ASSIGNMENT | Up to and including the line containing "Class PthreadOK (O", set down each line of the entries below exactly, starting from the first, and leave out the rest.

PROVIDED RECORDS |
^^^^^^^^^^^^^^^^
(* ===== verification/ProxyLife.v ===== *)
(** * The life of a proxy (src/src/proxy.c)

    Initialising, opening, starting, closing and freeing a proxy, when memory and
    the calls of the threads library do not fail.  [ready] is a proxy that has been
    initialised and is not open, [opened] one that is open and serves nobody;
    between the two a proxy runs, which ProxySystem.v is about.  [down] is a proxy
    that is closed, but for the list of its idle workers. *)

From stdpp Require Import functions.
From S2P Require Import Prelude Sys Mutex Worker Conn Conf ProxyConn Auth Pool Registration Log Proxy ProxyRun ProxySystem.

(** The calls of the threads library succeed. *)
Class PthreadOK (O : OS) : Prop := pthread_ok : forall h b, a_ret (os_answer h (CPthread b)) = 0.

(** Step past the test of a return value that is 0. *)
Ltac succeeds := change (0 <? 0) with false; change (0 =? 0) with true; cbn [negb]; cbv iota; wp_steps.

(** ** Initialising the parts *)

Section Parts.
Context {O : OS} {Hos : OSLaws O} {Hal : AllocOK O} {Hpt : PthreadOK O}.

Lemma alloc_eqb h : (a_ret (os_answer h CAlloc) =? 0) = false.
Proof using Hal. apply Z.eqb_neq, Hal. Qed.
Lemma pthread_eqb h b : (a_ret (os_answer h (CPthread b)) =? 0) = true.
Proof using Hpt. by rewrite Hpt. Qed.

(** Follow a computation whose calls succeed. *)
Ltac all_well := repeat (wp_steps; rewrite ?alloc_eqb, ?pthread_eqb; cbn [negb]; cbv iota).

Lemma mutex_init_ok b h : wp (mutex_init b) h (fun res _ => res = (0, true)).
Proof using Hal Hpt. unfold mutex_init. destruct b; all_well; done. Qed.

Lemma condvar_init_ok b h : wp (condvar_init b) h (fun res _ => res = (0, true)).
Proof using Hal Hpt. unfold condvar_init. destruct b; all_well; done. Qed.

Ltac inits H := eapply wp_mono; [apply H|]; intros ? ? ->; succeeds.

Lemma conn_init_ok c h :
  priv c = None -> wp (conn_init c) h (fun res _ => res.1 = 0 /\ is_Some (priv res.2)).
Proof using Hal Hpt.
  intros Hc. unfold conn_init. rewrite Hc. all_well. inits mutex_init_ok. split; [done|by eexists].
Qed.

Lemma worker_init_ok w h :
  wpriv w = None -> wp (worker_init w) h (fun res _ => res.1 = 0 /\ worker_up res.2).
Proof using Hal Hpt.
  intros Hw. unfold worker_init. rewrite Hw, bool_decide_eq_false_2 by (by intros [? [=]]). all_well.
  inits condvar_init_ok. inits condvar_init_ok. inits mutex_init_ok.
  unfold thread_init. cbn [dirty]. all_well. inits mutex_init_ok. succeeds. split; [done|by eapply worker_up_set].
Qed.

(** *** A slot *)

(** A slot without a client, whose parts are initialised. *)
Definition fresh_slot (c : proxy_conn_handle) : Prop :=
  exists q, pc_priv_ptr c = Some q /\ conn_client q = None /\ alive ∅ q.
^^^^^^^^^^^^^^^^
SOLUTION TO THIS PROBLEM |
(* ===== verification/ProxyLife.v ===== *)
(** * The life of a proxy (src/src/proxy.c)

    Initialising, opening, starting, closing and freeing a proxy, when memory and
    the calls of the threads library do not fail.  [ready] is a proxy that has been
    initialised and is not open, [opened] one that is open and serves nobody;
    between the two a proxy runs, which ProxySystem.v is about.  [down] is a proxy
    that is closed, but for the list of its idle workers. *)

From stdpp Require Import functions.
From S2P Require Import Prelude Sys Mutex Worker Conn Conf ProxyConn Auth Pool Registration Log Proxy ProxyRun ProxySystem.

(** The calls of the threads library succeed. *)
Class PthreadOK (O : OS) : Prop := pthread_ok : forall h b, a_ret (os_answer h (CPthread b)) = 0.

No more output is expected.